## SOURCE DATA
(* ===== verification/Enums.v ===== *)
(** * Enumerations and containers

    [include/opencattus/utils/enums.h], [optional.h] and [containers.h]: the
    names of an enumeration, parsing them back, and look-ups that throw.
    magic_enum reflects an enumeration as its enumerators with their names;
    the class [CppEnum] carries that table for each enumeration of the
    program. *)

From stdpp Require Import base strings list.
From Stdlib Require Import ZArith Lia.
From S2P Require Import Prelude CppString.

Inductive Case := Sensitive | Insensitive.

(** [magic_enum::enum_values] and [magic_enum::enum_name]. *)
Class CppEnum (T : Type) := {
  enum_eq_dec :: EqDecision T;
  enum_values : list T;
  enum_name : T -> string;
  enum_complete x : x ∈ enum_values;
  enum_distinct : NoDup ((fun x => lower (enum_name x)) <$> enum_values);
}.
#[export] Hint Mode CppEnum ! : typeclass_instances.

(** Discharges the laws of a concrete enumeration by evaluation. *)
Ltac solve_enum :=
  solve [ intros []; apply (bool_decide_unpack _); vm_compute; exact I
        | apply (bool_decide_unpack _); vm_compute; exact I ].

(** [opt.value()] replaced by a message of the caller's. *)
Definition unwrap {T} (opt : option T) (msg : string) : outcome T :=
  match opt with
  | None => Throw (RuntimeError msg)
  | Some x => Ok x
  end.

(** [containers::associative::findOpt] on a map given by its entries. *)
Fixpoint findOpt {K V} `{EqDecision K} (container : list (K * V)) (key : K) : option V :=
  match container with
  | [] => None
  | (k, v) :: rest => if decide (k = key) then Some v else findOpt rest key
  end.

Definition findExc {K V} `{EqDecision K} (container : list (K * V)) (key : K)
    (msg : string) : outcome V :=
  unwrap (findOpt container key) msg.

Section enums.
Context {T : Type} `{CppEnum T}.

Definition toString (x : T) : string := enum_name x.
Definition toStringLower (x : T) : string := lower (toString x).
Definition toStringUpper (x : T) : string := upper (toString x).
Definition toStrings : list string := enum_name <$> enum_values (T := T).
Definition count : nat := length (enum_values (T := T)).

(** [magic_enum::enum_cast]: the first enumerator whose name matches. *)
Definition enum_cast (eq : string -> string -> bool) (str : string) : option T :=
  snd <$> list_find (fun x => Is_true (eq (enum_name x) str)) enum_values.

Definition ofStringOpt (str : string) (case_ : Case) : option T :=
  match case_ with
  | Insensitive => enum_cast (fun a b => String.eqb (lower a) (lower b)) str
  | Sensitive => enum_cast String.eqb str
  end.

Definition ofStringExc (str : string) (case_ : Case) : outcome T :=
  unwrap (ofStringOpt str case_)
    ("Invalid enum conversion, expecting one of " +:+ concat_sep "," toStrings +:+
     ", found " +:+ str).

(** *** What the conversions compute *)

Lemma enum_name_lower_inj (x y : T) : lower (enum_name x) = lower (enum_name y) -> x = y.
Proof.
  pose proof (enum_complete x) as Hx. pose proof (enum_complete y) as Hy.
  pose proof (enum_distinct (T := T)) as Hd. intros He.
  apply list_elem_of_lookup in Hx as [i Hi]. apply list_elem_of_lookup in Hy as [j Hj].
  assert (i = j) as ->; [|congruence].
  eapply (NoDup_lookup _ i j (lower (enum_name x)) Hd); rewrite list_lookup_fmap.
  - by rewrite Hi.
  - by rewrite Hj, He.
Qed.

Lemma enum_cast_spec eq str x :
  (forall a b, eq a b = true -> lower a = lower b) ->
  enum_cast eq str = Some x <-> eq (enum_name x) str = true.
Proof.
  intros Heq. unfold enum_cast. rewrite fmap_Some. split.
  - intros ([i y] & (Hi & Hp & _)%list_find_Some & ->). by apply Is_true_true.
  - intros Hx. destruct (list_find_elem_of (fun y => Is_true (eq (enum_name y) str)) enum_values x)
      as [[i y] Hf]; [apply enum_complete|by apply Is_true_true|].
    exists (i, y). split; [done|]. cbn.
    apply list_find_Some in Hf as (_ & Hy%Is_true_true & _).
    apply enum_name_lower_inj. by rewrite (Heq _ _ Hx), (Heq _ _ Hy).
Qed.

Lemma ofStringOpt_sensitive str x :
  ofStringOpt str Sensitive = Some x <-> str = toString x.
Proof.
  unfold ofStringOpt. rewrite enum_cast_spec.
  - rewrite String.eqb_eq. unfold toString. by split.
  - intros a b ->%String.eqb_eq. done.
Qed.

Lemma ofStringOpt_insensitive str x :
  ofStringOpt str Insensitive = Some x <-> lower str = toStringLower x.
Proof.
  unfold ofStringOpt. rewrite enum_cast_spec.
  - rewrite String.eqb_eq. unfold toStringLower, toString. by split.
  - intros a b. by rewrite String.eqb_eq.
Qed.
End enums.
Arguments toStrings T {_}.
Arguments count T {_}.

#[export] Hint Rewrite @ofStringOpt_sensitive @ofStringOpt_insensitive : cpp.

## WHAT IS NEEDED
Take each line in the listing that has the word "toStringLower" and copy it.

## WRITTEN SOLUTION
Definition toStringLower (x : T) : string := lower (toString x).
  ofStringOpt str Insensitive = Some x <-> lower str = toStringLower x.
  - rewrite String.eqb_eq. unfold toStringLower, toString. by split.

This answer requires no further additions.